10.22465/kjuo.2016.14.2.69
- Author:
Seok Hyun KANG
1
;
Hyun Jin JUNG
;
Eun Kyoung YANG
;
Jae Shin PARK
;
Hoon Kyu OH
;
Duk Yoon KIM
Author Information
1. Department of Urology, School of Medicine, Catholic University of Daegu, Daegu, Korea. dykim@cu.ac.kr
- Publication Type:Original Article
- Keywords:
Urinary bladder neoplasms;
Immunohistochemistry;
Risk assessment
- MeSH:
Decision Making;
Humans;
Immunohistochemistry;
Prognosis*;
Recurrence;
Retrospective Studies;
Risk Assessment;
Urinary Bladder Neoplasms*;
Urinary Bladder*
- From:Korean Journal of Urological Oncology
2016;14(2):69-75
- CountryRepublic of Korea
- Language:Korean
-
Abstract:
PURPOSE: The immunohistochemial markers can be used to predict prognosis more accurately for several cancers. In non-muscle invasive urothelial carcinoma, p53, c-erb-B2 and Ki-67 are applicable. We investigated a retrospective analysis of the relation between the markers and clinical prognostic factors of urothelial bladder cancer.
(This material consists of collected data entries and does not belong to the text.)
(** * Zendesk custom-object hooks: a shallow embedding and its properties

    The development follows the TypeScript sources:
    - [src/utils.ts]            : [convertPathParams], [convertQueryParams]
    - [src/lib/core.ts]         : [createNetworkClient] and its [fire]
    - [src/lib/providers/...]   : [useInternalZafClient]
    - [src/hooks/query.ts]      : [useQueryCustomObjects]
    - [src/hooks/insert.ts]     : [usePostCustomObjects]
    - [src/hooks/update.ts]     : [useUpdateCustomObjects]
    - [src/hooks/remove.ts]     : [useDeleteCustomObjects]

    JavaScript values are a small inductive type, strings are [string],
    objects are property lists in own-key order, and effects (requests handed
    to the host transport, user callbacks, cache invalidations, thrown errors)
    are threaded through a state-and-exception monad. *)

From Stdlib Require Import PrimFloat.
From Stdlib Require Import String Ascii List ZArith Bool Lia DecimalString.
Import ListNotations.
Open Scope string_scope.

Set Implicit Arguments.
Set Warnings "-register-all".


(* ===================================================================== *)
(** ** Strings as JavaScript uses them *)
(* ===================================================================== *)

Module JsString.

(** The double-quote character, code unit 34. *)
Definition dquote : ascii := ascii_of_nat 34.
Definition dq : string := String dquote EmptyString.

(** [s.substring(0, n)] for [n] within the string. *)
Fixpoint take (n : nat) (s : string) : string :=
  match n, s with
  | S n', String c s' => String c (take n' s')
  | _, _ => EmptyString
  end.

(** [s.substring(n)]. *)
Fixpoint drop (n : nat) (s : string) : string :=
  match n, s with
  | S n', String _ s' => drop n' s'
  | _, _ => s
  end.

(** [s.indexOf(pat)]; [None] stands for -1. *)
Fixpoint indexOf (s pat : string) : option nat :=
  if prefix pat s then Some 0
  else match s with
       | EmptyString => None
       | String _ s' => option_map S (indexOf s' pat)
       end.

(** [s.includes(pat)]. *)
Definition includes (s pat : string) : bool :=
  match indexOf s pat with Some _ => true | None => false end.

(** The abstract operation GetSubstitution of ECMA-262 for a string
    pattern: there are no captures, so [$n] and [$<] stand for themselves
    and scanning them one code unit at a time gives the same text. *)
Fixpoint GetSubstitution (matched str : string) (position : nat)
         (template : string) : string :=
  match template with
  | EmptyString => EmptyString
  | String c tl =>
      if Ascii.eqb c "$" then
        match tl with
        | EmptyString => String c EmptyString
        | String d rest =>
            if Ascii.eqb d "$" then
              String "$" (GetSubstitution matched str position rest)
            else if Ascii.eqb d "&" then
              matched ++ GetSubstitution matched str position rest
            else if Ascii.eqb d "`" then
              take position str ++ GetSubstitution matched str position rest
            else if Ascii.eqb d "'" then
              drop (position + String.length matched) str
                ++ GetSubstitution matched str position rest
            else String c (GetSubstitution matched str position tl)
        end
      else String c (GetSubstitution matched str position tl)
  end.

(** [s.replace(pat, replaceValue)] with a string pattern and a string
    replacement: only the first match is replaced. *)
Definition replace (s pat replaceValue : string) : string :=
  match indexOf s pat with
  | None => s
  | Some pos =>
      take pos s
        ++ GetSubstitution pat s pos replaceValue
        ++ drop (pos + String.length pat) s
  end.

(** [parts.join(sep)]. *)
Fixpoint join (sep : string) (parts : list string) : string :=
  match parts with
  | [] => EmptyString
  | [p] => p
  | p :: rest => p ++ sep ++ join sep rest
  end.

(** Decimal form of an integer-valued Number. *)
Definition of_Z (n : Z) : string := NilZero.string_of_int (Z.to_int n).

Definition hex_digit (n : nat) : ascii :=
  if Nat.ltb n 10 then ascii_of_nat (48 + n) else ascii_of_nat (87 + n).

(** One code unit of QuoteJSONString. *)
Definition quote_char (c : ascii) : string :=
  let n := nat_of_ascii c in
  if Nat.eqb n 8 then "\b"
  else if Nat.eqb n 9 then "\t"
  else if Nat.eqb n 10 then "\n"
  else if Nat.eqb n 12 then "\f"
  else if Nat.eqb n 13 then "\r"
  else if Nat.eqb n 34 then String "\" dq
  else if Nat.eqb n 92 then "\\"
  else if Nat.ltb n 32 then
    "\u00" ++ String (hex_digit (n / 16)) (String (hex_digit (n mod 16)) EmptyString)
  else String c EmptyString.

Fixpoint quote_body (s : string) : string :=
  match s with
  | EmptyString => EmptyString
  | String c s' => quote_char c ++ quote_body s'
  end.

(** QuoteJSONString. *)
Definition QuoteJSONString (s : string) : string := dq ++ quote_body s ++ dq.

End JsString.
Import JsString.

(* ===================================================================== *)
(** ** JavaScript values *)
(* ===================================================================== *)

(** The values that flow through the hooks.  [JNum] carries integer-valued
    Numbers; [JObj] lists the own enumerable string-keyed properties in the
    order [Object.entries] visits them. *)
Inductive JsValue : Type :=
| JUndefined
| JNull
| JBool (b : bool)
| JNum (n : Z)
| JStr (s : string)
| JArr (items : list JsValue)
| JObj (props : list (string * JsValue)).

(** ToBoolean. *)
Definition truthy (v : JsValue) : bool :=
  match v with
  | JUndefined | JNull => false
  | JBool b => b
  | JNum n => negb (Z.eqb n 0)
  | JStr s => negb (String.eqb s EmptyString)
  | JArr _ | JObj _ => true
  end.

(** The [typeof] operator. *)
Definition typeof (v : JsValue) : string :=
  match v with
  | JUndefined => "undefined"
  | JNull => "object"
  | JBool _ => "boolean"
  | JNum _ => "number"
  | JStr _ => "string"
  | JArr _ | JObj _ => "object"
  end.

(** ToString, as template literals and [String(v)] apply it.  A [JObj] is a
    plain object, without a [toString] of its own. *)
Fixpoint ToString (v : JsValue) : string :=
  match v with
  | JUndefined => "undefined"
  | JNull => "null"
  | JBool b => if b then "true" else "false"
  | JNum n => of_Z n
  | JStr s => s
  | JArr items =>
      join ","
        (map (fun x => match x with
                       | JUndefined | JNull => EmptyString
                       | _ => ToString x
                       end) items)
  | JObj _ => "[object Object]"
  end.

(** [JSON.stringify(v)]; [None] is the [undefined] it returns for
    [undefined]. *)
Fixpoint JSON_stringify (v : JsValue) : option string :=
  match v with
  | JUndefined => None
  | JNull => Some "null"
  | JBool b => Some (if b then "true" else "false")
  | JNum n => Some (of_Z n)
  | JStr s => Some (QuoteJSONString s)
  | JArr items =>
      Some ("[" ++ join ","
                  (map (fun x => match JSON_stringify x with
                                 | Some s => s
                                 | None => "null"
                                 end) items)
                ++ "]")
  | JObj props =>
      Some ("{" ++ join ","
                  (flat_map (fun kv => match JSON_stringify (snd kv) with
                                       | Some s => [QuoteJSONString (fst kv) ++ ":" ++ s]
                                       | None => []
                                       end) props)
                ++ "}")
  end.

(** Property read [o.k] on an object value; [undefined] when absent. *)
Fixpoint get_prop (props : list (string * JsValue)) (k : string) : JsValue :=
  match props with
  | [] => JUndefined
  | (k', v) :: rest => if String.eqb k' k then v else get_prop rest k
  end.

(* ===================================================================== *)
(** ** src/utils.ts *)
(* ===================================================================== *)

(** [Object.entries(params)] of a plain record of values. *)
Definition Params := list (string * JsValue).

(** The placeholder [`{${key}}`]. *)
Definition placeholder (key : string) : string := "{" ++ key ++ "}".

(** [convertPathParams]: a left fold of [acc.replace(`{${key}}`, value)]
    over the entries. *)
Definition convertPathParams (path : string) (params : Params) : string :=
  fold_left
    (fun acc kv => replace acc (placeholder (fst kv)) (ToString (snd kv)))
    params path.

(** [convertQueryParams]. *)
Definition convertQueryParams (path : string) (params : Params) : string :=
  (path ++ "?")
    ++ join "&" (map (fun kv => fst kv ++ "=" ++ ToString (snd kv)) params).


(* ===================================================================== *)
(** ** Effects: the host transport, the trace and the monad *)
(* ===================================================================== *)

(** What a JavaScript [throw] carries in this code base. *)
Inductive JsError : Type :=
| Error (message : string)
| TypeError (message : string).

Inductive Method : Type := GET | POST | PUT | DELETE.

(** The settings object handed to [zaf.request]. *)
Record Request : Type := mkRequest {
  req_url : string;
  req_type : Method;
  req_data : option string;          (* [None] is [undefined] *)
  req_timeout : float;              (* a Number: IEEE binary64 *)
  req_headers : list (string * string);
  req_secure : bool
}.

(** How the promise returned by the host transport settles. *)
Inductive Settled : Type :=
| Resolved (response : JsValue)
| Rejected (reason : JsValue).

(** The host transport handle: the only capability used is [request]. *)
Record ZafClient : Type := mkZaf { request : Request -> Settled }.

(** [ContextProps] of the provider: [{ zaf: client }]. *)
Record ContextProps : Type := mkContext { zaf : ZafClient }.

Definition QueryKey := list string.

(** A user-supplied callback: it is observed when called and either returns
    or throws. *)
Record Callback : Type := mkCallback {
  cb_name : string;
  cb_throws : option JsError
}.

(** What an observer of the library sees, in order. *)
Inductive Event : Type :=
| EvRequest (r : Request)
| EvCall (callback : string) (args : list JsValue)
| EvInvalidate (queryKey : QueryKey)
| EvConsoleError (message : string) (e : JsError).

(** One cached read of the caching library. *)
Record CacheEntry : Type := mkEntry {
  ce_data : JsValue;
  ce_updatedAt : N;
  ce_isInvalidated : bool
}.

(** The state the hooks run in: the React context value (if a provider is
    mounted), whether a QueryClient is provided, the clock in milliseconds,
    the query cache, and the trace of observable events. *)
Record World : Type := mkWorld {
  reactContext : option ContextProps;
  queryClientSet : bool;
  now : N;
  queryCache : list (QueryKey * CacheEntry);
  trace : list Event
}.

Inductive Outcome (A : Type) : Type :=
| Returned (a : A)
| Thrown (e : JsError).
Arguments Thrown {A} e.

(** State and exception monad over [World]. *)
Definition M (A : Type) : Type := World -> Outcome A * World.

Definition ret {A} (a : A) : M A := fun w => (Returned a, w).

Definition throw {A} (e : JsError) : M A := fun w => (Thrown e, w).

Definition bind {A B} (m : M A) (k : A -> M B) : M B :=
  fun w => match m w with
           | (Returned a, w') => k a w'
           | (Thrown e, w') => (Thrown e, w')
           end.

(** [try { m } catch (e) { handler e }]. *)
Definition try_catch {A} (m : M A) (handler : JsError -> M A) : M A :=
  fun w => match m w with
           | (Returned a, w') => (Returned a, w')
           | (Thrown e, w') => handler e w'
           end.

Declare Scope js_scope.
Delimit Scope js_scope with js.
Notation "x <- c1 ;; c2" := (bind c1 (fun x => c2))
  (at level 61, c1 at next level, right associativity) : js_scope.
Notation "c1 ;; c2" := (bind c1 (fun _ => c2))
  (at level 61, right associativity) : js_scope.
Open Scope js_scope.

(** The world with one more observed event. *)
Definition record_event (e : Event) (w : World) : World :=
  mkWorld (reactContext w) (queryClientSet w) (now w) (queryCache w)
          (trace w ++ [e])%list.

(** The world with the query cache replaced. *)
Definition with_queryCache (c : list (QueryKey * CacheEntry)) (w : World) : World :=
  mkWorld (reactContext w) (queryClientSet w) (now w) c (trace w).

Definition emit (e : Event) : M unit := fun w => (Returned tt, record_event e w).

Definition get_world : M World := fun w => (Returned w, w).

Definition set_queryCache (c : list (QueryKey * CacheEntry)) : M unit :=
  fun w => (Returned tt, with_queryCache c w).

(** Calling a user callback. *)
Definition call (f : Callback) (args : list JsValue) : M unit :=
  emit (EvCall (cb_name f) args) ;;
  match cb_throws f with
  | Some e => throw e
  | None => ret tt
  end.

(** [if (f) f(args)] for an optional callback. *)
Definition call_if_provided (f : option Callback) (args : list JsValue) : M unit :=
  match f with
  | Some cb => call cb args
  | None => ret tt
  end.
MATERIALS AND METHODS: Data from 268 non-muscle invasive urothelial bladder cancer (Ta, T1) patients from one single center were collected. Immunohistochemical evaluation was carried out on 268 (p53, c-erb-B2, Ki-67) cases. Clinical prognostic factors are as follows; number of tumor, tumor invasiveness, tumor grade and recurrence. The sum of all positivity of 3 markers was made as a new factor and evaluation of correlation between this factor and prognostic factors was also done. Statistical analysis was done by chi-squares test and Pearson's correlation test. RESULTS: Through chi-square test, there were significant relations between all markers and tumor invasiveness (p<0.001), tumor grade (p<0.001). Number of tumor is significantly related with Ki-67 (p=0.043). Recurrence is related with c-erb-B2 (p=0.010) and Ki-67 (p=0.043). There was also significant correlations between the sum of the markers and prognostic factors-tumor invasiveness (p<0,001), tumor grade (p<0.001) and recurrence (p=0.007). CONCLUSIONS: In this study, evaluated markers were closely related with clinical prognostic factors and may contribute to decision making on risk-assessment and management strategy for non-muscle invasive urothelial bladder cancer.